WHAT YOU WILL DO: In the lines below, look for "getPage". Copy each line where it appears.

___ DATA

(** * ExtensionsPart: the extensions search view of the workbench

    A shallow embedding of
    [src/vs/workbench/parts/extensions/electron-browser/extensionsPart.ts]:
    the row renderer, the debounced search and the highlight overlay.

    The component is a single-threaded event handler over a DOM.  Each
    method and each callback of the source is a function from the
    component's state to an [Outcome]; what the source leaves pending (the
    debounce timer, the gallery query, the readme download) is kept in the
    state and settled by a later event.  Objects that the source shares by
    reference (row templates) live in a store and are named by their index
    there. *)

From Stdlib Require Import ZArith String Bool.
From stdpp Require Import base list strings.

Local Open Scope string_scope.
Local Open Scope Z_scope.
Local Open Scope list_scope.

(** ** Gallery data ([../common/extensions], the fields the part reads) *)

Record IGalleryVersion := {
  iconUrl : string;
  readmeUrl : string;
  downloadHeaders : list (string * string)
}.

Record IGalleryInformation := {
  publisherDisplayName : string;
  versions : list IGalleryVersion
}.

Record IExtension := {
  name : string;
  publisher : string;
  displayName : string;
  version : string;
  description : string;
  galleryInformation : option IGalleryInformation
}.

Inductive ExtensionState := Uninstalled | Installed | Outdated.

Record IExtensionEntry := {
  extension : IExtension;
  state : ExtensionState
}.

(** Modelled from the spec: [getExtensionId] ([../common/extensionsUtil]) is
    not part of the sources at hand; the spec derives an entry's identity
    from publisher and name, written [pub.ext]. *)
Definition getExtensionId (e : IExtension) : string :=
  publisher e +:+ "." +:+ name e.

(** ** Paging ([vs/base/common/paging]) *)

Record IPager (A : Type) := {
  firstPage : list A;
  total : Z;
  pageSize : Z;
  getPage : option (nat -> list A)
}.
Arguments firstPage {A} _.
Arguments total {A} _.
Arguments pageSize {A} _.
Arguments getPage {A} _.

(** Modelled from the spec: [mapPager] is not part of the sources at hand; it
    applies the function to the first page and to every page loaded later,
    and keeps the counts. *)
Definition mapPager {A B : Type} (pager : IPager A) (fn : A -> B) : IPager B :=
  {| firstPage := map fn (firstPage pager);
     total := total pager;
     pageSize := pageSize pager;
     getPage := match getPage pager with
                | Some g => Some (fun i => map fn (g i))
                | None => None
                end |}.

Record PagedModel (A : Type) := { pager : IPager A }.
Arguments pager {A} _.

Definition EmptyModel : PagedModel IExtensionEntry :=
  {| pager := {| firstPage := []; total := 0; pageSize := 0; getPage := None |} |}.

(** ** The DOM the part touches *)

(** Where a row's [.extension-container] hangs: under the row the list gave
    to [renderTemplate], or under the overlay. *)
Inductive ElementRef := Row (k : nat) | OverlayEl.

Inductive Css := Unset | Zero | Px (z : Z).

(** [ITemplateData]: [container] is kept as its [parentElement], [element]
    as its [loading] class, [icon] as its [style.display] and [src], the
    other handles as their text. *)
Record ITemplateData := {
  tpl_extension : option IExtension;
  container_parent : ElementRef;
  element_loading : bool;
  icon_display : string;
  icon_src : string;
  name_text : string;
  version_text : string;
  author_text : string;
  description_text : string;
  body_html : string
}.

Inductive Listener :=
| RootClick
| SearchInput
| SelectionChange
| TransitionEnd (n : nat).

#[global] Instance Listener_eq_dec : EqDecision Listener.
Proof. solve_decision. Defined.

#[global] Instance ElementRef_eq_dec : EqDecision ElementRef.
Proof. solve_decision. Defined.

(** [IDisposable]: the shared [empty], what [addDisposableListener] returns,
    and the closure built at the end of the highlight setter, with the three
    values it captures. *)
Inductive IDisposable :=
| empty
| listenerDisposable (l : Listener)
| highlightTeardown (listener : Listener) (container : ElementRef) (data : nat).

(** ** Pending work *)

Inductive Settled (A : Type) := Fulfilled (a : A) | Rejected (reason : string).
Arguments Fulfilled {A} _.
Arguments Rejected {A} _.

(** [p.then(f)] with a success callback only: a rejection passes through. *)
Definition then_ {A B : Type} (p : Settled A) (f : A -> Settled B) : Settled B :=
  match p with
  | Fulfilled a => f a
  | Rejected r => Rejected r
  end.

______

REPLY TO THE TASK:
  getPage : option (nat -> list A)
Arguments getPage {A} _.
     getPage := match getPage pager with
  {| pager := {| firstPage := []; total := 0; pageSize := 0; getPage := None |} |}.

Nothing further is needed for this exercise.